**WHAT IS EXPECTED:**
When you reach the line containing "- apply wp_ret. by rewrite delete_id." in the entries below, start writing out each line exactly, and stop after the line containing "i => poller_Modity fd i".
┌─ EXTRACTED DATA
(* ===== verification/PollerTheorems.v ===== *)
(** * Both back ends implement the Poller interface *)

From S2P Require Import Prelude Poller.
#[local] Open Scope Z_scope.

Lemma wp_validate {S} fd i (Q : unit -> S -> Prop) (E : failure -> S -> Prop) s :
  (0 <= fd -> HasIoEvent i IoEvent_Read || HasIoEvent i IoEvent_Write = true -> Q tt s) ->
  (forall e, E (Throw e) s) -> wp (ValidateInterests fd i) Q E s.
Proof.
  intros HQ HE. unfold ValidateInterests. destruct (Z.ltb_spec fd 0); [apply HE|].
  destruct (HasIoEvent i IoEvent_Read), (HasIoEvent i IoEvent_Write); cbn;
    [by apply wp_ret, HQ..|apply HE].
Qed.

(** ** poll *)

#[export] Program Instance PollPoller_laws : PollerLaws PollPoller := {
  registered := pp_interests;
  poller_ok := fun _ => True;
}.
Next Obligation.
  intros fd i p _. unfold poller_Add. cbn. unfold PollPoller_Add.
  apply wp_bind, wp_validate; [intros Hfd _|intros e; by eauto].
  apply wp_bind, wp_gets. destruct (pp_interests p !! fd) eqn:Hp.
  - apply wp_fail. by eauto.
  - apply wp_modify. by split_and!.
Qed.
Next Obligation.
  intros fd i p _. unfold poller_Modity. cbn. unfold PollPoller_Modity.
  apply wp_bind, wp_validate; [intros Hfd _|intros e; by eauto].
  apply wp_bind, wp_gets. destruct (pp_interests p !! fd) eqn:Hp.
  - apply wp_modify. split_and!; [done|by eauto|done].
  - apply wp_fail. by eauto.
Qed.
Next Obligation. intros fd p _. by apply wp_modify. Qed.

(** ** epoll *)

Section epoll.
Context {K : Type} (epoll_ctl : epoll_op -> Z -> Z -> K -> option Z * K).
Context (EPOLLIN EPOLLPRI EPOLLOUT EPOLLERR EPOLLHUP EPOLLRDHUP : Z).

(** The interest list of the kernel object, and what epoll_ctl(2) documents: a
    successful call adds, changes or removes the descriptor, and a failed call
    changes nothing. *)
Context (interest_list : K -> gmap Z Z).
Definition ctl_documented : Prop := forall op fd ev k,
  match epoll_ctl op fd ev k with
  | (Some _, k') => interest_list k' = interest_list k
  | (None, k') =>
      interest_list k' =
        match op with
        | EPOLL_CTL_ADD | EPOLL_CTL_MOD => <[fd := ev]> (interest_list k)
        | EPOLL_CTL_DEL => delete fd (interest_list k)
        end
  end.

Abbreviation ToNative := (EpollPoller_ToNativeEvents EPOLLIN EPOLLOUT EPOLLRDHUP).

(** The map of the object mirrors the kernel. *)
Definition mirrors (p : EpollPoller (K := K)) : Prop :=
  interest_list (ep_kernel p) = ToNative <$> ep_interests p.

#[local] Instance epoll_inst : Poller (EpollPoller (K := K)) :=
  EpollPoller_poller epoll_ctl EPOLLIN EPOLLOUT EPOLLRDHUP.

Hypothesis Hctl : ctl_documented.

Lemma wp_ctl op fd ev (Q : bool -> EpollPoller -> Prop) E p :
  (forall k', interest_list k' = match op with
     | EPOLL_CTL_ADD | EPOLL_CTL_MOD => <[fd := ev]> (interest_list (ep_kernel p))
     | EPOLL_CTL_DEL => delete fd (interest_list (ep_kernel p)) end ->
     Q false (p <| ep_kernel := k' |>)) ->
  (forall k', interest_list k' = interest_list (ep_kernel p) -> Q true (p <| ep_kernel := k' |>)) ->
  wp (ctl_fails epoll_ctl op fd ev) Q E p.
Proof.
  intros Hok Hfail. unfold ctl_fails. apply wp_bind, wp_gets.
  pose proof (Hctl op fd ev (ep_kernel p)) as Hdoc.
  destruct (epoll_ctl op fd ev (ep_kernel p)) as [[e|] k'];
    apply wp_bind, wp_modify, wp_ret; auto.
Qed.

(** What an operation owes: it mirrors the kernel afterwards in any case. *)
Lemma epoll_add fd i p : mirrors p ->
  wp (poller_Add fd i)
     (fun _ p' => mirrors p' /\ 0 <= fd /\ ep_interests p !! fd = None /\
        ep_interests p' = <[fd := i]> (ep_interests p))
     (fun f p' => mirrors p' /\ ep_interests p' = ep_interests p /\ exists e, f = Throw e) p.
Proof.
  intros Hm. unfold poller_Add. cbn. unfold EpollPoller_Add.
  apply wp_bind, wp_validate; [intros Hfd _|intros e; by eauto].
  apply wp_bind, wp_gets. destruct (ep_interests p !! fd) eqn:Hp; [apply wp_fail; by eauto|].
  apply wp_bind, wp_modify, wp_bind, wp_ctl; intros k' Hk'; cbn in Hk'; cbn iota.
  - apply wp_ret. split_and!; try done. unfold mirrors. cbn. by rewrite Hk', Hm, fmap_insert.
  - apply wp_bind, wp_modify, wp_fail. cbn. rewrite delete_insert_id by done.
    split_and!; [|done|eauto]. unfold mirrors. cbn. by rewrite Hk'.
Qed.

Lemma epoll_modity fd i p : mirrors p ->
  wp (poller_Modity fd i)
     (fun _ p' => mirrors p' /\ is_Some (ep_interests p !! fd) /\
        ep_interests p' = <[fd := i]> (ep_interests p))
     (fun f p' => mirrors p' /\ ep_interests p' = ep_interests p /\ exists e, f = Throw e) p.
Proof.
  intros Hm. unfold poller_Modity. cbn. unfold EpollPoller_Modity.
  apply wp_bind, wp_validate; [intros Hfd _|intros e; by eauto].
  apply wp_bind, wp_gets. destruct (ep_interests p !! fd) eqn:Hp; [|apply wp_fail; by eauto].
  apply wp_bind, wp_ctl; intros k' Hk'; cbn in Hk'; cbn iota.
  - apply wp_modify. split_and!; [|by eauto|done]. unfold mirrors. cbn. by rewrite Hk', Hm, fmap_insert.
  - apply wp_fail. cbn. split_and!; [|done|eauto]. unfold mirrors. cbn. by rewrite Hk'.
Qed.

Lemma epoll_remove fd p : mirrors p ->
  wp (poller_Remove fd)
     (fun _ p' => mirrors p' /\ ep_interests p' = delete fd (ep_interests p))
     (fun f p' => mirrors p' /\ ep_interests p' = ep_interests p /\ exists e, f = Throw e) p.
Proof.
  intros Hm. unfold poller_Remove. cbn. unfold EpollPoller_Remove.
  apply wp_bind, wp_gets. destruct (ep_interests p !! fd) eqn:Hp.
  - apply wp_bind, wp_ctl; intros k' Hk'; cbn in Hk'; cbn iota.
    + apply wp_modify. split; [|done]. unfold mirrors. cbn. by rewrite Hk', Hm, fmap_delete.
    + apply wp_fail. cbn. split_and!; [|done|eauto]. unfold mirrors. cbn. by rewrite Hk'.
  - apply wp_ret. by rewrite delete_id.
Qed.

#[export] Instance EpollPoller_laws : PollerLaws (EpollPoller (K := K)) := {|
  registered := ep_interests;
  poller_ok := mirrors;
  add_law := epoll_add;
  modity_law := epoll_modity;
  remove_law := epoll_remove;
|}.
End epoll.

(** ** Histories *)

Inductive poller_op :=
  | PollerAdd (fd : Z) (i : IoEvent)
  | PollerModity (fd : Z) (i : IoEvent)
  | PollerRemove (fd : Z).

Definition exec_poller {P} `{!Poller P} (op : poller_op) : M P unit :=
  match op with
  | PollerAdd fd i => poller_Add fd i
  | PollerModity fd i => poller_Modity fd i
  | PollerRemove fd => poller_Remove fd
  end.

(** The caller goes on after an exception. *)
Fixpoint run_poller {P} `{!Poller P} (ops : list poller_op) (p : P) : P :=
  match ops with
  | [] => p
  | op :: ops => run_poller ops (exec_poller op p).2
  end.

Lemma exec_poller_ok {P} `{!Poller P, !PollerLaws P} op (p : P) :
  poller_ok p -> poller_ok (exec_poller op p).2.
Proof.
  intros Hp. destruct op as [fd i|fd i|fd]; cbn [exec_poller].
  - pose proof (add_law fd i p Hp) as H. unfold wp in H.
    by destruct (poller_Add fd i p) as [[]]; destruct H.
  - pose proof (modity_law fd i p Hp) as H. unfold wp in H.
    by destruct (poller_Modity fd i p) as [[]]; destruct H.
  - pose proof (remove_law fd p Hp) as H. unfold wp in H.
    by destruct (poller_Remove fd p) as [[]]; destruct H.
Qed.

Lemma run_poller_ok {P} `{!Poller P, !PollerLaws P} ops (p : P) : poller_ok p -> poller_ok (run_poller ops p).
Proof.
  revert p. induction ops as [|op ops IH]; intros p Hp; cbn; [done|].
  by apply IH, exec_poller_ok.
Qed.

(** ** Waiting *)

Lemma retry_answered {A} n (a : A) rest :
  retry_eintr (replicate n SysInterrupted ++ SysOk a :: rest) = Ret (inl a).
Proof. by induction n. Qed.

Lemma elem_of_omap_zip {A B C} (f : A * B -> option C) (l : list A) (k : list B) c :
  c ∈ omap f (zip l k) <-> exists i a b, l !! i = Some a /\ k !! i = Some b /\ f (a, b) = Some c.
Proof.
  rewrite list_elem_of_omap. split.
  - intros ([a b] & Hin & Hf). apply list_elem_of_lookup in Hin as [i Hi].
    apply lookup_zip_Some in Hi as [Ha Hb]. eauto 10.
  - intros (i & a & b & Ha & Hb & Hf). exists (a, b). split; [|done].
    apply list_elem_of_lookup. exists i. by apply lookup_zip_Some.
Qed.

Lemma NoDup_omap_zip {A B C D} (f : A * B -> option C) (g : C -> D) (h : A -> D) l (k : list B) :
  (forall a b c, f (a, b) = Some c -> g c = h a) -> NoDup (h <$> l) ->
  NoDup (g <$> omap f (zip l k)).
Proof.
  intros Hg. revert k. induction l as [|a l IH]; intros [|b k] Hnd; cbn; try apply NoDup_nil_2.
  apply NoDup_cons in Hnd as [Hnin Hnd]. destruct (f (a, b)) as [c|] eqn:Hf; [|by apply IH].
  cbn. apply NoDup_cons. split; [|by apply IH].
  intros (c' & Hc & (i & a' & b' & Ha' & _ & Hf')%elem_of_omap_zip)%list_elem_of_fmap.
  apply Hnin. rewrite <-(Hg _ _ _ Hf), Hc, (Hg _ _ _ Hf'). apply list_elem_of_fmap.
  exists a'. split; [done|]. by eapply list_elem_of_lookup_2.
Qed.

(** ** Theorems *)

(** C17. The epoll back end is exception safe: whatever the kernel refuses, the
    descriptors and events in its map are those in the kernel's interest list,
    after any sequence of [Add], [Modity] and [Remove], failed ones included. *)
Theorem epoll_mirrors_kernel {K} epoll_ctl EPOLLIN EPOLLOUT EPOLLRDHUP
    (interest_list : K -> gmap Z Z) ops p :
  ctl_documented epoll_ctl interest_list ->
  mirrors EPOLLIN EPOLLOUT EPOLLRDHUP interest_list p ->
  let p' := run_poller (Poller0 := EpollPoller_poller epoll_ctl EPOLLIN EPOLLOUT EPOLLRDHUP) ops p in
  interest_list (ep_kernel p') =
    EpollPoller_ToNativeEvents EPOLLIN EPOLLOUT EPOLLRDHUP <$> ep_interests p'.
Proof.
  intros Hctl Hp. apply (run_poller_ok (PollerLaws0 := EpollPoller_laws epoll_ctl EPOLLIN EPOLLOUT
    EPOLLRDHUP interest_list Hctl) ops p Hp).
Qed.

(** [PollPoller::Wait] retries while interrupted and then reports exactly
    the registered descriptors for which the kernel returned events, each once,
    with the translated events. *)
Theorem poll_wait_exact POLLIN POLLPRI POLLOUT POLLERR POLLHUP POLLNVAL n result revents rest p :
  result <> 0 -> length revents = length (poll_fds POLLIN POLLOUT p) ->
  zlen (poll_fds POLLIN POLLOUT p) < U64_MOD ->
  exists evs,
    PollPoller_Wait POLLIN POLLPRI POLLOUT POLLERR POLLHUP POLLNVAL
      (replicate n SysInterrupted ++ SysOk (result, revents) :: rest) p = (Ret evs, p) /\
    NoDup (re_fd <$> evs) /\
    forall ev, ev ∈ evs <->
      exists i x r, poll_fds POLLIN POLLOUT p !! i = Some x /\ revents !! i = Some r /\ r <> 0 /\
        is_Some (pp_interests p !! x.1) /\
        ev = mkReadyEvent x.1
               (PollPoller_FromNativeEvents POLLIN POLLPRI POLLOUT POLLERR POLLHUP POLLNVAL r).
Proof.
  intros Hres Hlen Hmax. eexists. split; [|split].
  - unfold PollPoller_Wait, lift. cbv [mbind M_bind gets]. rewrite retry_answered.
    replace (U64_MOD - 1 <? _) with false by lia.
    by rewrite (proj2 (Z.eqb_neq result 0) Hres).
  - eapply (NoDup_omap_zip _ re_fd fst).
    + intros a b c. unfold poll_ready. cbn. destruct (b =? 0); [done|]. by intros [= <-].
    + unfold poll_fds. rewrite <-list_fmap_compose.
      rewrite (list_fmap_ext _ fst) by done. apply NoDup_fst_map_to_list.
  - intros ev. rewrite elem_of_omap_zip. unfold poll_ready. cbn. split.
    + intros (i & x & r & Hx & Hr & Hev). exists i, x, r.
      destruct (Z.eqb_spec r 0); [done|]. injection Hev as <-. split_and!; try done.
      unfold poll_fds in Hx. rewrite list_lookup_fmap in Hx.
      destruct (map_to_list (pp_interests p) !! i) as [[fd e]|] eqn:Hi; [|done].
      injection Hx as <-. cbn. exists e. apply elem_of_map_to_list. by eapply list_elem_of_lookup_2.
    + intros (i & x & r & Hx & Hr & Hr0 & _ & ->). exists i, x, r. split_and!; [done..|].
      by rewrite (proj2 (Z.eqb_neq r 0) Hr0).
Qed.

(** The native events mean the same to both back ends: readable or urgent
    data is [Read], writable [Write], an error (for poll also an invalid
    descriptor) [Error], a hangup (for epoll also the peer's half-close)
    [Hangup], and nothing else is reported. *)
Theorem native_events_translate IN PRI OUT ERR HUP NVAL RDHUP ev :
  let p := PollPoller_FromNativeEvents IN PRI OUT ERR HUP NVAL ev in
  let e := EpollPoller_FromNativeEvents IN PRI OUT ERR HUP RDHUP ev in
  HasIoEvent p IoEvent_Read = has_bit ev IN || has_bit ev PRI /\
  HasIoEvent p IoEvent_Write = has_bit ev OUT /\
  HasIoEvent p IoEvent_Error = has_bit ev ERR || has_bit ev NVAL /\
  HasIoEvent p IoEvent_Hangup = has_bit ev HUP /\
  HasIoEvent e IoEvent_Read = has_bit ev IN || has_bit ev PRI /\
  HasIoEvent e IoEvent_Write = has_bit ev OUT /\
  HasIoEvent e IoEvent_Error = has_bit ev ERR /\
  HasIoEvent e IoEvent_Hangup = has_bit ev HUP || has_bit ev RDHUP /\
  0 <= p < 16 /\ 0 <= e < 16.
Proof.
  cbn zeta. unfold PollPoller_FromNativeEvents, EpollPoller_FromNativeEvents.
  destruct (has_bit ev IN || has_bit ev PRI), (has_bit ev OUT), (has_bit ev ERR),
    (has_bit ev NVAL), (has_bit ev HUP), (has_bit ev RDHUP); by vm_compute.
Qed.

(** ** A concrete kernel *)

(** An interest list that refuses descriptor 7. *)
Definition example_ctl (op : epoll_op) (fd ev : Z) (k : gmap Z Z) : option Z * gmap Z Z :=
  if fd =? 7 then (Some 9, k) else
  (None, match op with EPOLL_CTL_ADD | EPOLL_CTL_MOD => <[fd := ev]> k | EPOLL_CTL_DEL => delete fd k end).

Lemma epoll_mirrors_kernel_witness :
  let p' := run_poller (Poller0 := EpollPoller_poller example_ctl 1 4 8192)
              [PollerAdd 5 1; PollerAdd 7 1; PollerModity 5 3; PollerRemove 6]
              (mkEpollPoller ∅ 64 ∅) in
  ep_kernel p' = EpollPoller_ToNativeEvents 1 4 8192 <$> ep_interests p' /\
  ep_interests p' = {[5 := 3]} /\ ep_kernel p' = {[5 := 8197]}.
Proof.
  split; [|split; vm_compute; reflexivity].
  apply (epoll_mirrors_kernel example_ctl 1 4 8192 id).
  - intros op fd ev k. unfold example_ctl, id. destruct (fd =? 7); [reflexivity|].
    destruct op; reflexivity.
  - unfold mirrors. cbn. symmetry. apply fmap_empty.
Defined.

Lemma poll_wait_exact_witness :
  exists evs,
    PollPoller_Wait 1 2 4 8 16 32 [SysInterrupted; SysOk (1, [17])] (mkPollPoller {[5 := 1]})
      = (Ret evs, mkPollPoller {[5 := 1]}) /\ mkReadyEvent 5 9 ∈ evs.
Proof.
  destruct (poll_wait_exact 1 2 4 8 16 32 1 1 [17] [] (mkPollPoller {[5 := 1]})) as (evs & Hw & _ & Hin).
  - discriminate.
  - vm_compute. reflexivity.
  - vm_compute. reflexivity.
  - exists evs. split; [exact Hw|]. apply Hin. exists 0%nat, (5, 1), 17.
    split_and!; [vm_compute; reflexivity..|discriminate|exists 1; vm_compute; reflexivity|].
    vm_compute. reflexivity.
Defined.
└─
**TASK RESULT:**
  - apply wp_ret. by rewrite delete_id.
Qed.

#[export] Instance EpollPoller_laws : PollerLaws (EpollPoller (K := K)) := {|
  registered := ep_interests;
  poller_ok := mirrors;
  add_law := epoll_add;
  modity_law := epoll_modity;
  remove_law := epoll_remove;
|}.
End epoll.

(** ** Histories *)

Inductive poller_op :=
  | PollerAdd (fd : Z) (i : IoEvent)
  | PollerModity (fd : Z) (i : IoEvent)
  | PollerRemove (fd : Z).

Definition exec_poller {P} `{!Poller P} (op : poller_op) : M P unit :=
  match op with
  | PollerAdd fd i => poller_Add fd i
  | PollerModity fd i => poller_Modity fd i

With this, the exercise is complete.